Background: Dimethyl fumarate (DMF) demonstrated favorable benefit-risk in relapsing-remitting multiple sclerosis (RRMS) patients in phase-III DEFINE and CONFIRM trials, and ENDORSE extension.
Objective: The main aim of this study is assessing DMF safety/efficacy up to 13 years in ENDORSE.
Methods: Randomized patients received DMF 240 mg twice daily or placebo (PBO; Years 0-2), then DMF (Years 3-10; continuous DMF/DMF or PBO/DMF); maximum follow-up (combined studies), 13 years.

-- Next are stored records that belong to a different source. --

(** C35. Rows are laid out well.  Every product type without references whose
    fixed part has less than 65535 bytes gets a layout: the row size is even,
    at least two and at most one byte more than needed, the fields are at
    offsets aligned for their types, one after another without overlaps and
    inside of the row, the same holds inside of every nested product and sum,
    and the layout determines the type it was made for. *)
Theorem row_layout_good es :
  forallb (λ e, no_refs (el_type e)) es = true → ty_size (TProduct es) < 65535 →
  ∃ rt, row_type_layout (E:=unit) es = Ok rt ∧
    2 ≤ row_size rt < 65536 ∧ row_size rt mod 2 = 0 ∧
    ty_size (TProduct es) ≤ row_size rt ≤ Z.max 2 (ty_size (TProduct es) + 1) ∧
    Forall (in_place (row_size rt)) (row_elements rt) ∧ StronglySorted before (row_elements rt) ∧
    Forall (λ e, good (pel_ty e)) (row_elements rt) ∧ product_type (row_elements rt) = es.
Proof.
  intros Hnr Hlt. destruct (row_layout_ok (E:=unit) es Hnr Hlt) as (rt & Hr & [G1 G2 G3 G4 G5 G6 _ _] & Hpt & Hs).
  destruct G4 as (end_ & Hch & Hend).
  destruct (chained_placed _ _ G6 0 ltac:(lia) Hch) as (_ & P1 & P2 & _).
  exists rt. split_and!; try done; try lia. eapply Forall_impl; [exact P1|].
  intros e (H1 & H2 & H3). split_and!; [done|done|lia].
Qed.

(** 2049 integers of 256 bits. *)
Definition wide_row : list ProductTypeElement := replicate 2049 {| el_name := None; el_type := TInt U256 |}.

Lemma wide_row_layout :
  rmap (λ rt, (row_size rt, pel_offset <$> row_elements rt !! 1%nat,
               pel_offset <$> row_elements rt !! 2048%nat)) (row_type_layout (E:=unit) wide_row) =
  Ok (32, Some 32, Some 0).
Proof. vm_compute. reflexivity. Qed.

(** Sizes above 16 bits are cut off.  The layout of a row of 2049 integers
    of 256 bits has 32 bytes, although its fields are at the offsets from 0
    to 65504 and the last one again at 0: the conversions to [u16] in
    [product_type_layout] do not fail, they drop the high bits. *)
Theorem row_layout_truncates :
  ty_size (TProduct wide_row) = 65568 ∧
  ∃ rt, row_type_layout (E:=unit) wide_row = Ok rt ∧ row_size rt = 32 ∧
    (pel_offset <$> row_elements rt !! 1%nat) = Some 32 ∧
    (pel_offset <$> row_elements rt !! 2048%nat) = Some 0.
Proof.
  split; [vm_compute; reflexivity|]. pose proof wide_row_layout as Hc.
  destruct (row_type_layout wide_row) as [rt| | |]; [|discriminate..].
  exists rt. split; [reflexivity|]. unfold rmap, rbind in Hc. injection Hc as -> -> ->. done.
Qed.

Module Examples.
(** A byte, an optional string, and a list of them. *)
Definition option_ty : AlgebraicType :=
  TSum [{| var_name := Some "some"; var_type := TString |};
        {| var_name := Some "none"; var_type := TProduct [] |}].
Definition row_ty : list ProductTypeElement :=
  [{| el_name := Some "a"; el_type := TInt U8 |}; {| el_name := Some "b"; el_type := option_ty |};
   {| el_name := Some "c"; el_type := TArray option_ty |}; {| el_name := Some "d"; el_type := TInt U64 |}].

Lemma row_layout_good_witness :
  ∃ rt, row_type_layout (E:=unit) row_ty = Ok rt ∧ ty_size (TProduct row_ty) ≤ row_size rt ∧
    product_type (row_elements rt) = row_ty.
Proof.
  destruct (row_layout_good row_ty) as (rt & H1 & _ & _ & [H2 _] & _ & _ & _ & H3);
    [reflexivity|vm_compute; reflexivity|]. exists rt. split; [exact H1|]. split; [exact H2|exact H3].
Defined.
End Examples.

Results: By January 2020, 1736 patients enrolled/dosed in ENDORSE (median follow-up 8.76 years (ENDORSE range: 0.04-10.98) in DEFINE/CONFIRM and ENDORSE); 52% treated in ENDORSE for ⩾6 years. Overall, 551 (32%) patients experienced serious adverse events (mostly multiple sclerosis (MS) relapse or fall; one progressive multifocal leukoencephalopathy); 243 (14%) discontinued treatment due to adverse events (4% gastrointestinal (GI) disorders). Rare opportunistic infections, malignancies, and serious herpes zoster occurred, irrespective of lymphocyte count. For DMF/DMF (n = 501), overall annualized relapse rate (ARR) remained low (0.143 (95% confidence interval (CI), 0.120-0.169)), while for PBO/DMF (n = 249), ARR decreased after initiating DMF and remained low throughout (ARR 0-2 years, 0.330 (95% CI, 0.266-0.408); overall ARR (ENDORSE, 0.151 (95% CI, 0.118-0.194)). Over 10 years, 72% DMF/DMF and 73% PBO/DMF had no 24-week confirmed disability worsening.
Conclusion: Sustained DMF safety/efficacy was observed in patients followed up to 13 years, supporting DMF's positive benefit/risk profile for long-term RRMS treatment.
Keywords: Delayed-release dimethyl fumarate; efficacy; multiple sclerosis; newly diagnosed; safety.